(* ===== verification/Latch.v ===== *)
(** The latches of src/libel/base: countdown_latch.cpp ([CountDownLatch], on
    [MutexLock] and [Condition]) and waiter.cpp ([Waiter], on the standard mutex and
    condition variable), for any number of threads that make any calls. *)

From S2P Require Import Prelude Monitor.
Import Monitor.

(** ** What the two classes share: the counter, and what is done to it *)
Module LatchData.

Inductive update := Decrement | ReadCount.
Inductive test := CountPositive | CountIsZero.

(** [results] is history: what [getCount] has returned, and in which thread. *)
Record t := mk { count_ : Z; results : list (nat * Z) }.

#[global] Instance update_eq_dec : EqDecision update.
Proof. solve_decision. Defined.
#[global] Instance test_eq_dec : EqDecision test.
Proof. solve_decision. Defined.
#[global] Instance t_eq_dec : EqDecision t.
Proof. solve_decision. Defined.

#[global] Instance interp : Interp update test t := {|
  apply i u d :=
    match u with
    | Decrement => mk (int32 (count_ d - 1)) (results d)
    | ReadCount => mk (count_ d) (results d ++ [(i, count_ d)])
    end;
  holds b d :=
    match b with
    | CountPositive => 0 <? count_ d
    | CountIsZero => count_ d =? 0
    end;
|}.

Abbreviation code := (list (act update test)).

(** What threads may call. *)
Inductive call := Wait | CountDown | GetCount.

End LatchData.

(** ** countdown_latch.cpp *)
Module CountDownLatch.
Import LatchData.

Definition new (count : Z) : LatchData.t := LatchData.mk count [].

Definition wait : code :=
  MutexLock.MutexLockGuard 0 [While (Some 0%nat) CountPositive (Condition.wait 0)].

Definition countDown : code :=
  MutexLock.MutexLockGuard 0
    [Do [guarded 0 Decrement]; If (Some 0%nat) CountIsZero (Condition.notifyAll 0)].

Definition getCount : code := MutexLock.MutexLockGuard 0 [Do [guarded 0 ReadCount]].

Definition call_code (c : call) : code :=
  match c with Wait => wait | CountDown => countDown | GetCount => getCount end.

End CountDownLatch.

(** ** waiter.cpp: [std::unique_lock] over [std::mutex], which has no [holder_] *)
Module Waiter.
Import LatchData.

Definition new (count : Z) : LatchData.t := LatchData.mk count [].

Definition unique_lock (body : code) : code :=
  Do [mutex_lock 0] :: body ++ [Do [mutex_unlock 0]].

Definition wait : code := unique_lock [While (Some 0%nat) CountPositive [cond_wait 0]].

Definition finish : code :=
  unique_lock [Do [guarded 0 Decrement]; If (Some 0%nat) CountIsZero [cond_broadcast 0]].

Definition getCount : code := unique_lock [Do [guarded 0 ReadCount]].

Definition call_code (c : call) : code :=
  match c with Wait => wait | CountDown => finish | GetCount => getCount end.

End Waiter.

(** ** Programs that use a counter as these classes do

    The proofs need only this of the code: a decrement is followed at once by the
    test that notifies, and loops wait for the count. *)
Module LatchProofs.
Import LatchData.
Abbreviation prim := (Monitor.prim update test).
Abbreviation act := (Monitor.act update test).
Abbreviation thread := (Monitor.thread update test).
Abbreviation state := (Monitor.state update test LatchData.t).

Definition is_dec (p : prim) : bool := match p with guarded 0 Decrement => true | _ => false end.
Definition is_lock (p : prim) : bool := match p with mutex_lock _ => true | _ => false end.
Definition is_broadcast (p : prim) : bool := match p with cond_broadcast _ => true | _ => false end.
(** Only these occur at all, besides the mutex operations. *)
Definition plain (p : prim) : bool :=
  match p with
  | mutex_lock 0 | mutex_unlock 0 | assign_holder 0 | unassign_holder 0 | cond_wait 0 | guarded 0 ReadCount => true
  | _ => false
  end.
Definition notifies (rest : list act) : bool :=
  match rest with If (Some 0%nat) CountIsZero [cond_broadcast 0] :: _ => true | _ => false end.

Definition shape_act (a : act) (rest : list act) : bool :=
  match a with
  | Do [guarded 0 Decrement] => notifies rest
  | Do body => forallb plain body
  | If (Some 0%nat) CountIsZero [cond_broadcast 0] => true
  | While (Some 0%nat) CountPositive body => forallb plain body && negb (existsb is_lock body)
  | _ => false
  end.
Fixpoint shape (rest : list act) : bool :=
  match rest with
  | [] => true
  | a :: rest => shape_act a rest && shape rest
  end.

Definition loops (rest : list act) : bool := match rest with While _ _ _ :: _ => true | _ => false end.

(** The block a thread is in.  A thread about to wait has the mutex already, and is
    in a loop. *)
Definition block_ok (ps : list prim) (rest : list act) : bool :=
  match ps with
  | [guarded 0 Decrement] => notifies rest
  | [cond_broadcast 0] => true
  | _ => forallb plain ps && negb (existsb is_wait ps && (existsb is_lock ps || negb (loops rest)))
  end.
Definition shaped (t : thread) : Prop :=
  match t with
  | Run ps rest => block_ok ps rest = true /\ shape rest = true
  | Asleep m ps rest => m = 0%nat /\ forallb plain ps = true /\ existsb is_wait ps = false /\ loops rest = true /\ shape rest = true
  | Crashed _ => False
  end.

(** About to wait; between a decrement to zero and the broadcast. *)
Definition about_to_wait (t : thread) : bool :=
  match t with Run ps _ => existsb is_wait ps | _ => false end.
Definition notifying (t : thread) : bool :=
  match t with
  | Run [] rest => notifies rest
  | Run [cond_broadcast 0] _ => true
  | _ => false
  end.
Definition decrementing (t : thread) : bool :=
  match t with Run [guarded 0 Decrement] _ => true | _ => false end.
Definition asleep (t : thread) : bool := match t with Asleep _ _ _ => true | _ => false end.

(** Decrements still to come, those among them before the next wait, and waits. *)
Definition decs (ps : list prim) : Z := zsum (fun p => if is_dec p then 1 else 0) ps.
Definition decs_act (a : act) : Z :=
  match a with Do body | If _ _ body | While _ _ body => decs body end.
Fixpoint free_decs (rest : list act) : Z :=
  match rest with
  | [] | While _ _ _ :: _ => 0
  | a :: rest => decs_act a + free_decs rest
  end.
Definition code_waits (rest : list act) : Z :=
  zsum (fun a => match a with While _ _ _ => 1 | _ => 0 end) rest.

Definition on_code {A} (x : A) (f : list prim -> list act -> A) (t : thread) : A :=
  match t with Run ps rest | Asleep _ ps rest => f ps rest | Crashed _ => x end.
Definition pending : thread -> Z := on_code 0 (fun ps rest => decs ps + zsum decs_act rest).
Definition early : thread -> Z := on_code 0 (fun ps rest => decs ps + free_decs rest).
Definition waits_left : thread -> Z := on_code 0 (fun _ rest => code_waits rest).

(** What holds of each thread, and of all of them together.  [c0] is the count at the
    start and [total] the number of decrements in the programs. *)
Definition thread_inv (c : Z) (prog : list act) (t : thread) : Prop :=
  shaped t /\ (about_to_wait t = true -> 0 < c) /\ (waits_left t < code_waits prog -> c <= 0).

Record inv (c0 total : Z) (early0 : bool) (progs : list (list act)) (s : state) : Prop := {
  i_threads : Forall2 (thread_inv (count_ (data s))) progs (threads s);
  i_woken i t : threads s !! i = Some t -> asleep t = true -> count_ (data s) <= 0 ->
    count_ (data s) = 0 /\ exists j t', threads s !! j = Some t' /\ notifying t' = true;
  i_count : count_ (data s) = c0 - total + zsum pending (threads s) /\ zsum pending (threads s) <= total;
  i_early : early0 = true -> count_ (data s) <= zsum early (threads s);
  i_results : Forall (fun r => count_ (data s) <= r.2 <= c0) (results (data s));
}.

Lemma decs_nonneg ps : 0 <= decs ps.
Proof. induction ps as [|p ps IH]; [done|]. unfold decs in *. simpl. destruct (is_dec p); lia. Qed.

Lemma free_decs_nonneg rest : 0 <= free_decs rest.
Proof.
  induction rest as [|a rest IH]; [done|]. destruct a as [b|g t b|g t b]; simpl; [..|done];
    pose proof (decs_nonneg b); lia.
Qed.

Lemma early_nonneg t : 0 <= early t.
Proof.
  destruct t as [ps rest|m ps rest|f]; unfold early; simpl; [..|done];
    pose proof (decs_nonneg ps); pose proof (free_decs_nonneg rest); lia.
Qed.

Lemma pending_nonneg t : 0 <= pending t.
Proof.
  assert (forall rest, 0 <= zsum decs_act rest).
  { intros rest. induction rest as [|[b|g t0 b|g t0 b] rest IH]; simpl; [done|..]; pose proof (decs_nonneg b); lia. }
  destruct t as [ps rest|m ps rest|f]; unfold pending; simpl; [..|done]; pose proof (decs_nonneg ps); specialize (H rest); lia.
Qed.

Lemma zsum_nonneg {A} (f : A -> Z) l : (forall x, 0 <= f x) -> 0 <= zsum f l.
Proof. intros H. induction l as [|x l IH]; simpl; [done|]. specialize (H x). lia. Qed.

= The task =
Copy each line in the data that holds the word "intros".

= Solution =
  { intros rest. induction rest as [|[b|g t0 b|g t0 b] rest IH]; simpl; [done|..]; pose proof (decs_nonneg b); lia. }
Proof. intros H. induction l as [|x l IH]; simpl; [done|]. specialize (H x). lia. Qed.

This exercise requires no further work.